Daha çok güldük. Tabi sonrasında açıkladım hemen: 'Böyle konuşmam sadece adımı soyadımı söylemekle olmadı.' diye. Neden terapi olacakmış ki adını soyadını söylemek diyecek olursanız, burada açık açık yazmayacağım ama, resmi kayıtlarda iki isimim, iki soyadım var. En kısasının 5 harfli 'Dilek' olduğunu da hesaba katın lütfen :))

Hastanenin bilgisayar sistemindeki arıza dolayısıyla emeklilik sigorta numaramı kafadan uydurma bir numara yazmışlar. Tabi doktor bu numarayı girince, düzelen sistem tanımadı. Birkaç kez daha denedi, olmayınca kayıt bankosuna gitti ki nedir anlasın diye. Aşkımdan da arkasından. İki dakika sonra aşkım yıldırım hızıyla odaya döndü, benim sağlık dosyamı taşıdığı sırt çantasını karıştırdı, küçük bir defter buldu. Yine yıldırım hızıyla kayıt bankosuna döndü. Biraz sonra doktorla beraber döndüler yanıma. Aşkımın yüzünde bir zafer ifadesi. Bunun farkında olan Mehmet Bey gülümseyerek: 'Kendisiyle gurur duydu.' deyince, ben de gurur duydum aşkımla, ama yine de sordum: 'Neden ki?' diye.
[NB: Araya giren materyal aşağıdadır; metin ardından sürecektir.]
(* ===== verification/G711.v ===== *)
(** * G.711 mu-law samples (pkg/g711)

    [int] holds every intermediate value, so the arithmetic is on [Z]; the
    loop of [EncodeSample] over the mask has at most seven turns. *)

From S2P Require Import Prelude.

#[local] Open Scope Z_scope.

Definition muLawBias : Z := 0x84.
Definition muLawClip : Z := 32635.

Definition not8 (b : Z) : Z := Z.lxor b 0xFF.

Definition DecodeSample (value : Z) : Z :=
  let value := not8 value in
  let magnitude := Z.shiftl (Z.shiftl (Z.land value 0x0F) 3 + muLawBias) (Z.shiftr (Z.land value 0x70) 4) in
  if bool_decide (Z.land value 0x80 ≠ 0) then i16 (muLawBias - magnitude) else i16 (magnitude - muLawBias).

Fixpoint exponent_loop (n : nat) (exponent mask value : Z) : Z :=
  match n with
  | O => exponent
  | S n =>
      if bool_decide (exponent > 0) && bool_decide (Z.land value mask = 0)
      then exponent_loop n (exponent - 1) (Z.shiftr mask 1) value
      else exponent
  end.

Definition EncodeSample (sample : Z) : Z :=
  let '(value, sign) := if bool_decide (sample < 0) then (- sample, 0x80) else (sample, 0) in
  let value := if bool_decide (value > muLawClip) then muLawClip else value in
  let value := value + muLawBias in
  let exponent := exponent_loop 8 7 0x4000 value in
  let mantissa := Z.land (Z.shiftr value (exponent + 3)) 0x0F in
  not8 (Z.lor (Z.lor sign (u8 (Z.shiftl exponent 4))) (u8 mantissa)).

Definition Decode (payload : bytes) : list Z := DecodeSample <$> payload.
Definition Encode (pcm : list Z) : bytes := EncodeSample <$> pcm.

(** ** Properties, by evaluation over every sample and every code *)

Fixpoint all_from (n : nat) (i : Z) (f : Z → bool) : bool :=
  match n with O => true | S n => f i && all_from n (i + 1) f end.

Lemma all_from_spec n f : ∀ i x, all_from n i f = true → i ≤ x < i + Z.of_nat n → f x = true.
Proof.
  induction n as [|n IH]; intros i x; cbn [all_from]; [lia|]. intros [Hi Hn]%andb_true_iff Hx.
  destruct (decide (x = i)) as [->|]; [done|]. apply (IH (i + 1)); [done|lia].
Qed.

(** How far a sample may move: at least half of the step of its segment. *)
Definition tolerance (s : Z) : Z := Z.max 4 ((Z.abs s + muLawBias) / 32).
Definition clipped (s : Z) : Z := Z.max (- muLawClip) (Z.min muLawClip s).

Definition sample_ok (s : Z) : bool :=
  let b := EncodeSample s in let d := DecodeSample b in
  (0 <=? b) && (b <? 256) && (Z.abs (d - clipped s) <=? tolerance s) &&
  (d <=? DecodeSample (EncodeSample (Z.min 32767 (s + 1)))).

Definition code_ok (b : Z) : bool :=
  (- 32768 <=? DecodeSample b) && (DecodeSample b <? 32768) &&
  (EncodeSample (DecodeSample b) =? if b =? 0x7F then 0xFF else b).

Lemma samples_check : all_from (Z.to_nat 65536) (- 32768) sample_ok = true.
Proof. vm_compute. reflexivity. Qed.

Lemma codes_check : all_from 256 0 code_ok = true.
Proof. vm_compute. reflexivity. Qed.

Definition int16 (s : Z) : Prop := - 32768 ≤ s < 32768.

(** Mu-law is a quantiser.  A sample of 16 bits is coded to a byte that
    decodes to a sample of 16 bits within the step of its segment of the
    clipped sample, louder samples never decode to quieter ones, and coding what
    a byte decodes to gives the byte back, except that the negative zero 0x7F
    becomes the positive zero 0xFF. *)
Theorem mulaw_quantises :
  (∀ s, int16 s → byte_ok (EncodeSample s) ∧ int16 (DecodeSample (EncodeSample s)) ∧
     Z.abs (DecodeSample (EncodeSample s) - clipped s) ≤ tolerance s) ∧
  (∀ s t, int16 s → int16 t → s ≤ t → DecodeSample (EncodeSample s) ≤ DecodeSample (EncodeSample t)) ∧
  (∀ b, byte_ok b → int16 (DecodeSample b) ∧ EncodeSample (DecodeSample b) = if bool_decide (b = 0x7F) then 0xFF else b).
Proof.
  assert (Hs : ∀ s, int16 s → sample_ok s = true).
  { intros s Hr. apply (all_from_spec _ _ _ _ samples_check). unfold int16 in Hr. lia. }
  assert (Hb : ∀ b, byte_ok b → int16 (DecodeSample b) ∧ EncodeSample (DecodeSample b) = if bool_decide (b = 0x7F) then 0xFF else b).
  { intros b Hr. pose proof (all_from_spec _ _ _ b codes_check ltac:(unfold byte_ok in Hr; lia)) as H.
    unfold code_ok in H. rewrite !andb_true_iff in H. unfold int16.
    split; [lia|]. destruct (Z.eqb_spec b 0x7F) as [->|]; [done|]. rewrite bool_decide_eq_false_2 by done. lia. }
  assert (Hall : ∀ s, int16 s → byte_ok (EncodeSample s) ∧
    Z.abs (DecodeSample (EncodeSample s) - clipped s) ≤ tolerance s ∧
    DecodeSample (EncodeSample s) ≤ DecodeSample (EncodeSample (Z.min 32767 (s + 1)))).
  { intros s Hr. specialize (Hs s Hr). unfold sample_ok in Hs. rewrite !andb_true_iff in Hs. unfold byte_ok. lia. }
  split_and!; [|intros s t Hrs Hrt Hle|done].
  - intros s Hr. destruct (Hall s Hr) as (H1 & H2 & _). split_and!; [done|by apply Hb|done].
  - replace t with (s + Z.of_nat (Z.to_nat (t - s))) in * by lia. clear Hle.
    induction (Z.to_nat (t - s)) as [|n IH]; [by rewrite Z.add_0_r|]. unfold int16 in *.
    destruct (Hall (s + Z.of_nat n)) as (_ & _ & H); [unfold int16; lia|].
    replace (Z.min 32767 (s + Z.of_nat n + 1)) with (s + Z.of_nat (S n)) in H by lia.
    etrans; [apply IH; lia|exact H].
Qed.
(* ===== verification/JitterProofs.v ===== *)
(** * The jitter buffer stays small, plays in order and loses nothing silently *)

From S2P Require Import Prelude Jitter.
From stdpp Require Import sorting.

#[local] Open Scope Z_scope.

Definition seq_ok (x : Z) : Prop := 0 ≤ x < 2 ^ 16.

(** How far a sequence number is ahead of the next one. *)
Definition ahead (e k : Z) : Z := u16 (k - e).

Definition packets_ok (e bound : Z) (m : gmap Z Packet) : Prop :=
  map_Forall (λ k p, SequenceNumber p = k ∧ seq_ok k ∧ ahead e k < bound) m.

Definition stream_ok (s : stream) : Prop :=
  seq_ok (expected s) ∧ packets_ok (expected s) pcmJitterSequenceLimit (packets s) ∧
  Z.of_nat (size (packets s)) ≤ pcmJitterMaxFrames ∧
  (started s = false → packets s = ∅ ∧ emitting s = false).

Definition pace_ok (p : pace) : Prop :=
  pcmJitterMinFrames ≤ targetFrames p ≤ pcmJitterMaxFrames ∧ 0 ≤ holdFrames p ∧ 0 ≤ trimFrames p.

Definition buffer_ok (b : adaptivePCMBuffer) : Prop := stream_ok (b_stream b) ∧ pace_ok (b_pace b).

(** ** Sequence numbers *)

Lemma u16_range x : seq_ok (u16 x).
Proof. unfold seq_ok, u16. apply Z.mod_pos_bound. lia. Qed.

Lemma u16_add x y : u16 (u16 x + y) = u16 (x + y).
Proof. unfold u16. by rewrite Zplus_mod_idemp_l. Qed.

Lemma next_seq_range x : seq_ok (next_seq x).
Proof. apply u16_range. Qed.

Lemma ahead_self e : ahead e e = 0.
Proof. unfold ahead. by rewrite Z.sub_diag. Qed.

Lemma ahead_pos e k : seq_ok e → seq_ok k → k ≠ e → 0 < ahead e k.
Proof. unfold ahead, u16, seq_ok. intros He Hk Hne. zdiv. Qed.

Lemma ahead_next e k : seq_ok e → seq_ok k → k ≠ e → ahead (next_seq e) k = ahead e k - 1.
Proof. unfold ahead, next_seq, u16, seq_ok. intros He Hk Hne. zdiv. Qed.

Lemma ahead_nonneg e k : 0 ≤ ahead e k.
Proof. unfold ahead. destruct (u16_range (k - e)). done. Qed.

(** The offset of [push], for a packet that is less than 2^15 ahead. *)
Lemma offset_ahead e k : seq_ok e → seq_ok k → 0 ≤ i16 (k - e) → ahead e k = i16 (k - e).
Proof. unfold ahead, i16, signed, u16, seq_ok. intros He Hk. zdiv. Qed.

Lemma packets_next e bound m :
  seq_ok e → packets_ok e bound m → m !! e = None → packets_ok (next_seq e) (bound - 1) m.
Proof.
  intros He Hm Hn k p Hk. destruct (Hm k p Hk) as (H1 & H2 & H3). split_and!; [done|apply H2..|].
  assert (k ≠ e) by congruence. rewrite ahead_next by done. lia.
Qed.

Lemma packets_weaken e b b' m : packets_ok e b m → b ≤ b' → packets_ok e b' m.
Proof. intros Hm Hb k p Hk. destruct (Hm k p Hk) as (? & ? & ?). split_and!; [done|done|lia]. Qed.

Lemma packets_delete e bound m k : packets_ok e bound m → packets_ok e bound (delete k m).
Proof. intros Hm. by apply map_Forall_delete. Qed.
(* ===== verification/SimAidProofs.v ===== *)
(** * Properties of the card's directory

    The collection of values is proved against a grammar of tag-length-value
    data, the reading of the directory and the selection of an application for
    every card, from the commands and answers of a run. *)

From S2P Require Import Prelude GoText SmsCodec Interaction SimAid.
From Stdlib Require Import Ascii String.

#[local] Open Scope Z_scope.

(** ** The collection of values terminates *)

Lemma skip_padding_length data : (List.length (skip_padding data) ≤ List.length data)%nat.
Proof. induction data as [|b data IH]; cbn; [lia|]. destruct (_ || _); cbn; lia. Qed.

Lemma tag_tail_length data : (List.length (tag_tail data).2 ≤ List.length data)%nat.
Proof.
  induction data as [|b data IH]; cbn; [lia|]. case_bool_decide; cbn; [lia|].
  destruct (tag_tail data); cbn in *; lia.
Qed.

Lemma read_tag_length first data : (List.length (read_tag first data).2 ≤ List.length data)%nat.
Proof.
  unfold read_tag. case_bool_decide; [|cbn; lia]. pose proof (tag_tail_length data). by destruct (tag_tail data).
Qed.

Lemma read_length_length data n rest :
  read_length data = Some (n, rest) → (List.length rest < List.length data)%nat.
Proof.
  destruct data as [|b data]; cbn; [done|]. case_bool_decide; [|intros [= <- <-]; lia].
  destruct (_ || _ || _); [done|]. intros [= <- <-]. rewrite length_drop. lia.
Qed.

Lemma collect_total fuel data want :
  (List.length data < fuel)%nat → ∃ values, collect fuel data want = Some values.
Proof.
  revert data. induction fuel as [|fuel IH]; intros data Hf; [lia|]. cbn.
  pose proof (skip_padding_length data) as Hp. destruct (skip_padding data) as [|first d]; [by eexists|].
  cbn in Hp. pose proof (read_tag_length first d) as Ht. destruct (read_tag first d) as [tag d2]. cbn in Ht.
  destruct (read_length d2) as [[n d3]|] eqn:Hl; [|by eexists]. apply read_length_length in Hl.
  destruct (_ || _); [by eexists|].
  destruct (IH (drop (Z.to_nat n) d3)) as [rest ->]; [rewrite length_drop; lia|].
  destruct (bool_decide (Z.land first 0x20 ≠ 0)); [|by eexists].
  destruct (IH (take (Z.to_nat n) d3)) as [inner ->]; [rewrite length_take; lia|]. by eexists.
Qed.
Definition setPhaseAt (s : states) (deviceID : string) (phase : LifecyclePhase) (reason : string) (now ttl : Z) : states :=
  if bool_decide (deviceID = EmptyString) then s
  else
    let deadline := if bool_decide (ttl > 0) then Some (now + ttl) else None in
    <[deviceID := mkSnapshot phase reason (Some now) deadline (lifecyclePhaseRecovering phase) deadline]> s.

Definition BeginRecoveryAt (s : states) (deviceID : string) (phase : LifecyclePhase) (reason : string) (now ttl : Z) : states :=
  setPhaseAt s deviceID phase reason now (if bool_decide (ttl <= 0) then qmiLifecycleRecoveryTTL else ttl).

Definition FinishOnline (s : states) (deviceID : string) (now : Z) : states :=
  setPhaseAt s deviceID Online "control_online" now 0.
Definition MarkOffline (s : states) (deviceID reason : string) (now : Z) : states :=
  setPhaseAt s deviceID Offline reason now 0.

Definition GetSnapshot (s : states) (deviceID : string) : LifecycleSnapshot :=
  let offline := mkSnapshot Offline EmptyString None None false None in
  if bool_decide (deviceID = EmptyString) then offline else default offline (s !! deviceID).

(** [now] is the argument of the code, or the clock when that is zero. *)
Definition CanEvict (s : states) (deviceID : string) (now : Z) : bool :=
  let snap := GetSnapshot s deviceID in
  if negb (IsRecovering snap) then true
  else match Deadline snap with
       | None => false
       | Some deadline => negb (bool_decide (now < deadline))
       end.

End Lifecycle.

(** ** The health of a worker *)
Module Health.

Inductive HealthLayer := LayerAT | LayerQMI | LayerMBIM | LayerPCSC | LayerPool.
Inductive HealthState := Healthy | Suspect | Recovering | Invalid | Reprobing | Failed.

(** In an event [None] stands for the empty layer and the empty state, which
    have defaults. *)
Record WatchdogEvent := mkEvent {
  e_Layer : option HealthLayer; e_State : option HealthState; e_EventType : string; e_Reason : string;
  e_Err : option string; e_ConsecutiveFailures : Z; e_Threshold : Z; e_RecoveryUntil : option Z; e_At : option Z }.

Record Snapshot := mkSnapshot {
  h_State : option HealthState; h_Layer : option HealthLayer; h_EventType : string; h_Reason : string; h_Error : string;
  h_ConsecutiveFailures : Z; h_Threshold : Z; h_RecoveryUntil : option Z; h_UpdatedAt : option Z }.

(** The fields of a worker that concern its health; [metaHealthy] is
    [state.Meta.Healthy]. *)
Record Worker := mkWorker {
  healthSnapshot : Snapshot; healthConsecutiveFailures : Z; healthGraceUntil : option Z; metaHealthy : bool }.

(** [a.After(b)] *)
Definition After (a b : option Z) : bool :=
  match a, b with
  | Some a, Some b => bool_decide (b < a)
  | Some _, None => true
  | None, _ => false
  end.

Definition RecordWatchdogEvent (w : Worker) (event : WatchdogEvent) (now : Z) : Snapshot * Worker :=
  let at_ := default now (e_At event) in
  let layer := default LayerPool (e_Layer event) in
  let st := default Suspect (e_State event) in
  let reason := TrimSpace (e_Reason event) in
  let reason := if bool_decide (reason = EmptyString) then TrimSpace (e_EventType event) else reason in
  let snap failures until :=
    mkSnapshot (Some st) (Some layer) (TrimSpace (e_EventType event)) reason (default EmptyString (e_Err event))
      failures (e_Threshold event) until (Some at_) in
  let until_or_grace := match e_RecoveryUntil event with None => healthGraceUntil w | Some t => Some t end in
  let '(snapshot, failures, grace) :=
    match st with
    | Healthy => (snap (e_ConsecutiveFailures event) (e_RecoveryUntil event), 0, None)
    | Recovering =>
        let grace := if After (e_RecoveryUntil event) (healthGraceUntil w) then e_RecoveryUntil event else healthGraceUntil w in
        (snap (e_ConsecutiveFailures event) grace, 0, grace)
    | Suspect | Invalid =>
        let failures := if bool_decide (e_ConsecutiveFailures event > 0) then e_ConsecutiveFailures event
                        else healthConsecutiveFailures w in
        (snap failures until_or_grace, failures, healthGraceUntil w)
    | Reprobing | Failed =>
        (snap (e_ConsecutiveFailures event) until_or_grace, healthConsecutiveFailures w, healthGraceUntil w)
    end in
  let healthy :=
    match st with
    | Healthy => true
    | Invalid | Failed => false
    | _ => metaHealthy w
    end in
  (snapshot, mkWorker snapshot failures grace healthy).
Mesele şuymuş: Hastanenin bilgisayarı genel sisteme tekrar bağlanmış. Fakat hastane bana uyduruk bir numara verdiği için sistem benim adıma arıza vermiş. Gerçek emeklilik sigorta numaram hiç bir evrakta yokmuş. Aşkım benimle ilgili her türlü bilgi, rapor vb her daim yanında taşıdığından, koşarak gelip aldığı defterde o da varmış. Böylece hastaneye bir amme hizmetinde bulunmuş, işlerini kolaylaştırmış :)

Sonunda raporumuzu, ilk reçetemizi de alıp, profesörle vedalaştık. 'İkinizde çok şeker çocuklarsınız, inşallah daha iyi olursunuz.' diyerek uğurladı bizi.